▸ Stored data
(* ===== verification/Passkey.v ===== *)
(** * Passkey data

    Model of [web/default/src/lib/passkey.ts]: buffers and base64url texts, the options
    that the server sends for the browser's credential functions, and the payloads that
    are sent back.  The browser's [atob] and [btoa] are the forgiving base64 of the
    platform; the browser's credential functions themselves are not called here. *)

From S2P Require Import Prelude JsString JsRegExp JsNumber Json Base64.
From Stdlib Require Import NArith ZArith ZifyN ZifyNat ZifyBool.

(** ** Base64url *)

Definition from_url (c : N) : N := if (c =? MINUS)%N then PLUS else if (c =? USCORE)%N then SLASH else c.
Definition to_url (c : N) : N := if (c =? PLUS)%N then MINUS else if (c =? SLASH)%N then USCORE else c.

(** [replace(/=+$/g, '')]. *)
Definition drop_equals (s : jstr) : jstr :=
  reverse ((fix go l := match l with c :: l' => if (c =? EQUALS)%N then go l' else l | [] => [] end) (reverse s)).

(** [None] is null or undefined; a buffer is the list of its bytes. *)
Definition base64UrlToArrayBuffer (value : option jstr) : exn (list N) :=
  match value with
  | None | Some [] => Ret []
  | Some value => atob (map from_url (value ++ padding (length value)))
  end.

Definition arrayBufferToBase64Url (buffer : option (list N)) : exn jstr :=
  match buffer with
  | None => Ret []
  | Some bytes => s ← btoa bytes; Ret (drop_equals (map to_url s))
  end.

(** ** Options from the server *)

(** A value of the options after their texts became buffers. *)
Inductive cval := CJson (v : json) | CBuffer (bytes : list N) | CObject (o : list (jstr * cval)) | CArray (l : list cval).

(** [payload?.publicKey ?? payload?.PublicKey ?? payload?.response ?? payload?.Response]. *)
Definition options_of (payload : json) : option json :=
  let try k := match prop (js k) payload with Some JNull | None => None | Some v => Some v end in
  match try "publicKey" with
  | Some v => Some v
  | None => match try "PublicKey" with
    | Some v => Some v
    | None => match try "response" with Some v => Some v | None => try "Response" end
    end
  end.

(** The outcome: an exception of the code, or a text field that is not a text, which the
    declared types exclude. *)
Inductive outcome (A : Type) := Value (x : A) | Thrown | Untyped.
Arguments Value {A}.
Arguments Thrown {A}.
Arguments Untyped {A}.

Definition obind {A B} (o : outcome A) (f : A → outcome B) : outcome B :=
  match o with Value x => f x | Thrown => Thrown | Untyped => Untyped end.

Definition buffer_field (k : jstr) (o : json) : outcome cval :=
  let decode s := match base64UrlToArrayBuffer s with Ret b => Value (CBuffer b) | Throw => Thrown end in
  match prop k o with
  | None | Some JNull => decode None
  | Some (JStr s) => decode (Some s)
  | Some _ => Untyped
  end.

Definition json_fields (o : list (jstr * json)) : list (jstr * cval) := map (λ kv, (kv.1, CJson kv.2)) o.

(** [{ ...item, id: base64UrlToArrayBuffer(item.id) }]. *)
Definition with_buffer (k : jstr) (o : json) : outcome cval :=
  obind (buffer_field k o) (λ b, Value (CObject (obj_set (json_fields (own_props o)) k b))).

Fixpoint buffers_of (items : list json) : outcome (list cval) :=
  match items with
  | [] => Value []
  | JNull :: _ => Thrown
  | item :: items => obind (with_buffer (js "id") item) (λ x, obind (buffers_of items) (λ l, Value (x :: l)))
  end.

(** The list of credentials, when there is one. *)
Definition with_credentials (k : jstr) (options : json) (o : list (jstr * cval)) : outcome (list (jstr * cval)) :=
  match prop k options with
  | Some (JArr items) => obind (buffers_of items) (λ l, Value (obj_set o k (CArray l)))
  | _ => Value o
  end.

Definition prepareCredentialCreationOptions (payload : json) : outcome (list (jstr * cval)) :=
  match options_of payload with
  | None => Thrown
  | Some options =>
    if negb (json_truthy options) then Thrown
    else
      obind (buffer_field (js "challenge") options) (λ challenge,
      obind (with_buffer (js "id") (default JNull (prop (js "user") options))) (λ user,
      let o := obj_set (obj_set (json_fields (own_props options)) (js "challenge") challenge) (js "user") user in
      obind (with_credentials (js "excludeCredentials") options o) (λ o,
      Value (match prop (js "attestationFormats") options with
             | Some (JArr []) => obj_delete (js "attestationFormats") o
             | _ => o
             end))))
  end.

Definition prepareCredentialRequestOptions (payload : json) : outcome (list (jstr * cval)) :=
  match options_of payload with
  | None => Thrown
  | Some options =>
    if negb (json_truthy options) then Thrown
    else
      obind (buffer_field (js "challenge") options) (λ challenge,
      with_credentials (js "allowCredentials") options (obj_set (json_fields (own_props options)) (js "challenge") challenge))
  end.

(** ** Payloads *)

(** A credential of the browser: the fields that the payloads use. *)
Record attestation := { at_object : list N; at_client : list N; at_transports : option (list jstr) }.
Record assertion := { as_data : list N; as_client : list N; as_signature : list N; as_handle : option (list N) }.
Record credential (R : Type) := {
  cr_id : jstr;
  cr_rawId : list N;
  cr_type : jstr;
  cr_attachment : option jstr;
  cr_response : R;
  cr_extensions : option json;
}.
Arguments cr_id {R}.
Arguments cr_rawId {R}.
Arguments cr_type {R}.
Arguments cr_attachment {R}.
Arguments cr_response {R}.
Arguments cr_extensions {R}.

▸ What to produce
Go through the records and show every line with the string "Arguments" in it.

▸ Solution to this task
Arguments Value {A}.
Arguments Thrown {A}.
Arguments Untyped {A}.
Arguments cr_id {R}.
Arguments cr_rawId {R}.
Arguments cr_type {R}.
Arguments cr_attachment {R}.
Arguments cr_response {R}.
Arguments cr_extensions {R}.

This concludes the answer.